Mary Karr

 

MARY KARR (speaking to students): Every poem probably has sixty drafts behind it.

JUDY VALENTE, correspondent: Mary Karr talks about her love of poetry with students at a writers’ conference in Michigan.

KARR (speaking to student): Hello, honey-bun.

VALENTE: Karr was known mainly as a poet until her coming-of-age memoir, “The Liars’ Club,” became a bestseller in the 1990s. It was the vivid story of a sometimes hilarious but often brutal Texas childhood.
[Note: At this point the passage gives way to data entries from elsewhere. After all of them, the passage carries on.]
Lemma wp_store_prev m p v (Q : unit → mem → Prop) :
  is_Some (nodes m !! p) →
  (∀ m', pv m' = <[p := v]> (pv m) → nx m' = nx m → relinked m m' → Q tt m') →
  wp (store_prev p v) m Q.
Proof.
  intros [h Hh] HQ. unfold wp, store_prev. rewrite Hh. apply HQ.
  - unfold pv. simpl. by rewrite fmap_insert.
  - unfold nx. simpl. rewrite fmap_insert. simpl.
    apply insert_id. by rewrite lookup_fmap, Hh.
  - repeat split; simpl; try done.
    rewrite dom_insert_L. apply elem_of_dom_2 in Hh. set_solver.
Qed.

Lemma wp_load_value m e v (Q : Z → mem → Prop) :
  vals m !! e = Some v → Q v m → wp (load_value e) m Q.
Proof. unfold wp, load_value. by intros ->. Qed.

(** ** Paths *)

Lemma default_last_cons {A} (p x : A) (xs : list A) :
  default p (last (x :: xs)) = default x (last xs).
Proof. rewrite last_cons. by destruct (last xs). Qed.

Lemma default_last_snoc {A} (p x : A) (xs : list A) :
  default p (last (xs ++ [x])) = x.
Proof. by rewrite last_snoc. Qed.

Lemma default_last_in {A} (p : A) (xs : list A) :
  default p (last xs) ∈ p :: xs.
Proof.
  destruct (last xs) as [y|] eqn:Hl; simpl; [|set_solver].
  apply last_Some_elem_of in Hl. set_solver.
Qed.

Lemma default_head_in {A} (q : A) (xs : list A) :
  default q (head xs) ∈ xs ++ [q].
Proof. destruct xs; set_solver. Qed.

Section paths.
Implicit Types (f : gmap Z Z) (p q x : Z) (xs ys : list Z).

Lemma path_app f p xs y ys q :
  path f p (xs ++ y :: ys) q ↔ path f p xs y ∧ path f y ys q.
Proof.
  revert p. induction xs as [|x xs IH]; intros p; simpl; [done|].
  rewrite IH. naive_solver.
Qed.

Lemma path_snoc f p xs y q :
  path f p (xs ++ [y]) q ↔ path f p xs y ∧ f !! y = Some q.
Proof. by rewrite path_app. Qed.

Lemma path_frame f f' p xs q :
  (∀ k, k ∈ p :: xs → f' !! k = f !! k) → path f p xs q → path f' p xs q.
Proof.
  revert p. induction xs as [|x xs IH]; intros p Hf; simpl.
  - rewrite Hf by set_solver. done.
  - rewrite Hf by set_solver. intros [? ?]. split; [done|].
    apply IH; [|done]. intros k Hk. apply Hf. set_solver.
Qed.

Lemma path_insert_ne f p xs q k v :
  k ∉ p :: xs → path f p xs q → path (<[k := v]> f) p xs q.
Proof.
  intros Hk. apply path_frame. intros k' Hk'.
  rewrite lookup_insert_ne; [done|]. set_solver.
Qed.

Lemma path_live f p xs q k : path f p xs q → k ∈ p :: xs → is_Some (f !! k).
Proof.
  revert p. induction xs as [|x xs IH]; intros p; simpl.
  - intros ? ->%list_elem_of_singleton. eauto.
  - intros [? ?] [->|?]%elem_of_cons; eauto.
Qed.

(** The successor of the node in front of [ys], and the node in front of
    the position after [xs]. *)
Lemma path_redirect f p xs q q' :
  NoDup (p :: xs) → path f p xs q →
  path (<[default p (last xs) := q']> f) p xs q'.
Proof.
  revert p. induction xs as [|x xs IH]; intros p Hnd; simpl.
  - intros _. by rewrite lookup_insert_eq.
  - intros [Hp Hx]. apply NoDup_cons in Hnd as [Hnp Hnd].
    rewrite default_last_cons.
    split.
    + rewrite lookup_insert_ne; [done|].
      intros <-. apply Hnp. destruct (last xs) as [y|] eqn:Hl; simpl.
      * apply last_Some_elem_of in Hl. set_solver.
      * set_solver.
    + by apply IH.
Qed.

(** Unlinking [x]: its predecessor is pointed at its successor. *)
Lemma path_delete f p xs x ys q :
  NoDup (p :: xs ++ x :: ys) → path f p (xs ++ x :: ys) q →
  path (<[default p (last xs) := default q (head ys)]> f) p (xs ++ ys) q.
Proof.
  intros Hnd [Hxs Hys]%path_app.
  assert (NoDup (p :: xs)) as Hnd1.
  { rewrite app_comm_cons in Hnd. by apply NoDup_app in Hnd as [? _]. }
  assert (default p (last xs) ∉ x :: ys) as Hout.
  { apply NoDup_cons in Hnd as [Hp Hnd]. apply NoDup_app in Hnd as (_&Hd&_).
    destruct (last xs) as [y|] eqn:Hl; simpl.
    - apply last_Some_elem_of in Hl. by apply Hd.
    - set_solver. }
  destruct ys as [|y ys]; simpl in *.
  - rewrite app_nil_r. by eapply path_redirect.
  - destruct Hys as [Hx Hys]. apply path_app. split.
    + by eapply path_redirect.
    + apply path_insert_ne; [|done]. set_solver.
Qed.

(** Linking [x] in after the position that follows [xs]. *)
Lemma path_insert f p xs x ys q :
  NoDup (p :: xs ++ ys) → x ∉ p :: xs ++ ys → path f p (xs ++ ys) q →
  path (<[default p (last xs) := x]> (<[x := default q (head ys)]> f))
       p (xs ++ x :: ys) q.
Proof.
  intros Hnd Hx Hp.
  assert (NoDup (p :: xs)) as Hnd1.
  { rewrite app_comm_cons in Hnd. by apply NoDup_app in Hnd as [? _]. }
  assert (default p (last xs) ∈ p :: xs) as Hin.
  { destruct (last xs) as [y|] eqn:Hl; simpl.
    - apply last_Some_elem_of in Hl. set_solver.
    - set_solver. }
  assert (default p (last xs) ∉ ys) as Hout.
  { rewrite app_comm_cons in Hnd. apply NoDup_app in Hnd as (_&Hd&_).
    by apply Hd. }
  assert (x ≠ default p (last xs)) as Hne.
  { intros ->. apply Hx. rewrite app_comm_cons. set_solver. }
  apply path_app. destruct ys as [|y ys]; simpl in *.
  - rewrite app_nil_r in *. split.
    + eapply path_redirect; [done|]. apply path_insert_ne; [|done].
      set_solver.
    + rewrite lookup_insert_ne by done. by rewrite lookup_insert_eq.
  - apply path_app in Hp as [Hxs Hys]. split.
    + eapply path_redirect; [done|]. apply path_insert_ne; [|done].
      set_solver.
    + split.
      * rewrite lookup_insert_ne by done. by rewrite lookup_insert_eq.
      * apply path_insert_ne; [set_solver|].
        apply path_insert_ne; [set_solver|]. done.
Qed.

Lemma path_functional f p xs ys q :
  q ∉ xs → q ∉ ys → path f p xs q → path f p ys q → xs = ys.
Proof.
  revert p ys. induction xs as [|x xs IH]; intros p [|y ys]; simpl.
  - done.
  - intros _ Hq Hp [Hy _]. set_solver.
  - intros Hq _ [Hx _] Hp. set_solver.
  - intros Hq1 Hq2 [Hx Hxs] [Hy Hys]. simplify_eq. f_equal.
    eapply IH; [| |done|done]; set_solver.
Qed.
End paths.

Lemma path_between (f : gmap Z Z) p xs ys q :
  path f p (xs ++ ys) q → f !! default p (last xs) = Some (default q (head ys)).
Proof.
  revert p. induction xs as [|x xs IH]; intros p; simpl.
  - destruct ys; simpl; naive_solver.
  - intros [_ Hp]. rewrite default_last_cons. by apply IH.
Qed.

(** ** Rings *)

Lemma reverse_middle {A} (a b : list A) x :
  reverse (a ++ x :: b) = reverse b ++ x :: reverse a.
Proof. rewrite reverse_app, reverse_cons, <- app_assoc. done. Qed.

Lemma snoc_middle {A} (a b : list A) x : a ++ x :: b = (a ++ [x]) ++ b.
Proof. by rewrite <- app_assoc. Qed.

Lemma NoDup_reverse {A} (l : list A) : NoDup l → NoDup (reverse l).
Proof. by rewrite reverse_Permutation. Qed.

Lemma ring_eq m h l l' : ring m h l → l = l' → ring m h l'.
Proof. by intros ? <-. Qed.

(** Equations between lists that differ in the nesting of appends. *)
Ltac list_assoc := repeat (simpl; rewrite <- app_assoc); simpl; done.

Lemma node_lookup m p a b :
  nx m !! p = Some a → pv m !! p = Some b →
  nodes m !! p = Some (mk_list_head a b).
Proof.
  rewrite nx_lookup, pv_lookup. destruct (nodes m !! p) as [[??]|]; simpl; congruence.
Qed.

Section ring_facts.
Context (m : mem) (h : Z).
Implicit Types (l a b : list Z) (x : Z).

Lemma ring_NoDup l : ring m h l → NoDup (h :: l).
Proof. by intros (?&_). Qed.

Lemma ring_between a b :
  ring m h (a ++ b) →
  nx m !! default h (last a) = Some (default h (head b)) ∧
  pv m !! default h (head b) = Some (default h (last a)).
Proof.
  intros (_&Hn&Hp). split.
  - by apply path_between in Hn.
  - rewrite reverse_app in Hp. apply path_between in Hp.
    by rewrite last_reverse, head_reverse in Hp.
Qed.

Lemma ring_next_head l : ring m h l → nx m !! h = Some (default h (head l)).
Proof. intros Hr. by apply (ring_between [] l) in Hr as [? _]. Qed.

Lemma ring_prev_head l : ring m h l → pv m !! h = Some (default h (last l)).
Proof.
  intros Hr. rewrite <- (app_nil_r l) in Hr.
  by apply (ring_between l []) in Hr as [_ ?].
Qed.

Lemma ring_next a x b :
  ring m h (a ++ x :: b) → nx m !! x = Some (default h (head b)).
Proof.
  intros Hr. rewrite snoc_middle in Hr.
  apply ring_between in Hr as [? _]. by rewrite default_last_snoc in *.
Qed.

Lemma ring_prev a x b :
  ring m h (a ++ x :: b) → pv m !! x = Some (default h (last a)).
Proof. intros Hr. by apply ring_between in Hr as [_ ?]. Qed.

Lemma ring_live l x : ring m h l → x ∈ h :: l → is_Some (nodes m !! x).
Proof.
  intros (_&Hn&_) Hx. apply nx_live. by eapply path_live.
Qed.

Lemma ring_head_ne l x : ring m h l → x ∈ l → x ≠ h.
Proof. intros (Hnd&_) Hx ->. by apply NoDup_cons in Hnd as [? _]. Qed.

Lemma ring_first_ne l : ring m h l → l ≠ [] → default h (head l) ≠ h.
Proof.
  intros Hr Hl. destruct l as [|x l]; [done|]. simpl.
  eapply ring_head_ne; [done|]. set_solver.
Qed.

Lemma ring_last_ne l : ring m h l → l ≠ [] → default h (last l) ≠ h.
Proof.
  intros Hr Hl. destruct (last l) as [x|] eqn:E; simpl.
  - eapply ring_head_ne; [done|]. by eapply last_Some_elem_of.
  - by apply last_None in E.
Qed.

Lemma ring_self_loop l : ring m h l → (l = [] ↔ self_loop m h).
Proof.
  intros Hr. unfold self_loop. split.
  - intros ->. apply node_lookup.
    + by apply ring_next_head in Hr.
    + by apply ring_prev_head in Hr.
  - intros Hs. destruct l as [|x l]; [done|]. exfalso.
    pose proof (ring_next_head _ Hr) as Hn. rewrite nx_lookup, Hs in Hn.
    simpl in Hn. injection Hn as Hn.
    eapply (ring_head_ne (x :: l) x); [done|set_solver|done].
Qed.

(** Every node of a ring is the [prev] of its [next] and the [next] of
    its [prev]. *)
Lemma ring_circular l : ring m h l → circular m (h :: l).
Proof.
  intros Hr x Hx.
  assert (∀ a b, ring m h (a ++ b) →
    ∃ h1 h2, nodes m !! default h (last a) = Some h1 ∧
             nodes m !! default h (head b) = Some h2 ∧
             next h1 = default h (head b) ∧
             prev h2 = default h (last a)) as Hpair.
  { intros a b [Hn Hp]%ring_between.
    rewrite nx_lookup in Hn. rewrite pv_lookup in Hp.
    destruct (nodes m !! default h (last a)) as [h1|]; [|done].
    destruct (nodes m !! default h (head b)) as [h2|]; [|done].
    simpl in *. exists h1, h2. naive_solver. }
  apply elem_of_cons in Hx as [->|Hx].
  - destruct (Hpair [] l Hr) as (h1&h2&E1&E2&E3&E4).
    pose proof Hr as Hr'. rewrite <- (app_nil_r l) in Hr'.
    destruct (Hpair l [] Hr') as (h3&h4&E5&E6&E7&E8).
    simpl in *. simplify_eq. exists h1, h2, h3. rewrite E3, E8. done.
  - apply list_elem_of_split in Hx as (a&b&->).
    destruct (Hpair a (x :: b) Hr) as (h1&h2&E1&E2&E3&E4).
    pose proof Hr as Hr'. rewrite snoc_middle in Hr'.
    destruct (Hpair (a ++ [x]) b Hr') as (h3&h4&E5&E6&E7&E8).
    rewrite default_last_snoc in *. simpl in *. simplify_eq.
    exists h2, h4, h1. rewrite E7, E4. done.
Qed.

Lemma ring_ring_invariant l : ring m h l → ring_invariant m h l.
Proof.
  intros Hr. split_and!; [done|by apply ring_circular|by apply ring_self_loop].
Qed.
End ring_facts.

(** ** The primitives of list.h on rings *)

Lemma wp_list_empty m h l (Q : bool → mem → Prop) :
  ring m h l → Q (bool_decide (l = [])) m → wp (list_empty h) m Q.
Proof.
  intros Hr HQ. unfold list_empty. apply wp_bind.
  eapply wp_load_next; [by eapply ring_next_head|]. apply wp_ret.
  destruct l as [|x l]; simpl.
  - by rewrite bool_decide_eq_true_2.
  - rewrite bool_decide_eq_false_2; [done|].
    eapply (ring_head_ne m h (x :: l)); [done|set_solver].
Qed.

Lemma wp_list_is_singular m h l (Q : bool → mem → Prop) :
  ring m h l → Q (bool_decide (length l = 1%nat)) m →
  wp (list_is_singular h) m Q.
Proof.
  intros Hr HQ. unfold list_is_singular. apply wp_bind.
  eapply wp_list_empty; [done|].
  destruct l as [|x l]; simpl; [by apply wp_ret|].
  apply wp_bind. eapply wp_load_prev; [by eapply ring_prev_head|].
  apply wp_bind. eapply wp_load_next; [by eapply ring_next_head|].
  apply wp_ret. simpl. destruct l as [|y l]; simpl in *.
  - by rewrite bool_decide_eq_true_2.
  - rewrite bool_decide_eq_false_2; [done|].
    rewrite default_last_cons. intros E.
    apply ring_NoDup in Hr. apply NoDup_cons in Hr as [_ Hr].
    apply NoDup_cons in Hr as [Hx _]. apply Hx. rewrite <- E.
    apply default_last_in.
Qed.

Lemma wp_list_del m h a x b (Q : unit → mem → Prop) :
  ring m h (a ++ x :: b) →
  (∀ m', ring m' h (a ++ b) → relinked m m' →
         nx m' !! x = nx m !! x → pv m' !! x = pv m !! x → Q tt m') →
  wp (list_del x) m Q.
Proof.
  intros Hr HQ. pose proof Hr as (Hnd&Hn&Hp).
  pose proof (default_last_in h a) as Hla.
  pose proof (default_head_in h b) as Hhb.
  assert (default h (last a) ≠ x) as Hne1.
  { intros E. rewrite E in Hla. apply NoDup_cons in Hnd as [H1 H2].
    apply NoDup_app in H2 as (_&H2&_).
    apply elem_of_cons in Hla as [->|Hla]; [set_solver|].
    apply H2 in Hla. set_solver. }
  assert (default h (head b) ≠ x) as Hne2.
  { intros E. rewrite E in Hhb. apply NoDup_cons in Hnd as [H1 H2].
    apply NoDup_app in H2 as (_&_&H2). apply NoDup_cons in H2 as [H2 _].
    set_solver. }
  unfold list_del.
  apply wp_bind. eapply wp_load_next; [by eapply ring_next|].
  apply wp_bind. eapply wp_load_prev; [by eapply ring_prev|].
  apply wp_bind. apply wp_store_prev.
  { eapply ring_live; [done|]. set_solver. }
  intros m1 Hp1 Hn1 Hrel1.
  apply wp_store_next.
  { eapply relinked_live; [done|]. eapply ring_live; [done|]. set_solver. }
  intros m2 Hn2 Hp2 Hrel2.
  apply HQ.
  - split_and!.
    + apply NoDup_cons in Hnd as [H1 H2]. apply NoDup_cons. split; [set_solver|].
      apply NoDup_app in H2 as (?&?&[? ?]%NoDup_cons).
      apply NoDup_app. set_solver.
    + rewrite Hn2, Hn1. by eapply path_delete.
    + rewrite Hp2, Hp1. rewrite reverse_app.
      rewrite reverse_middle in Hp.
      eapply path_delete in Hp.
      * by rewrite last_reverse, head_reverse in Hp.
      * rewrite <- reverse_middle. apply NoDup_cons.
        apply NoDup_cons in Hnd as [H1 H2]. split.
        -- by rewrite elem_of_reverse.
        -- by apply NoDup_reverse.
  - by eapply relinked_trans.
  - rewrite Hn2, Hn1. by rewrite lookup_insert_ne.
  - rewrite Hp2, Hp1. by rewrite lookup_insert_ne.
Qed.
post01-marykarr(speaking to Mary Karr): Here’s a snapshot of your past, the past that you write about: troubled family life, unstable childhood, alcoholism, divorce, depression, near suicide. Who is Mary Karr today?

KARR: Well, it’s really been uphill since all that.

VALENTE: Karr reveals the rest of her story in a new memoir, a story summed up in its title “Lit”—as in lit from within by the literature she grew up with, by alcohol and drugs, and finally lit by a faith she found unexpectedly in the Catholic Church.

KARR (speaking to writers’ conference): No one in the Catholic Church hired me as a spokesperson, nor would they. I’m sure I’m not the pope’s favorite Catholic, nor is he mine.

VALENTE: Karr grew up amid the hardscrabble oil fields of East Texas. Her father drank himself to death. Her mother was married seven times.

post02-marykarrKARR: I’m somebody who really does feel like I was snatched out of the fire and found something in myself that’s luminous and gives me ballast.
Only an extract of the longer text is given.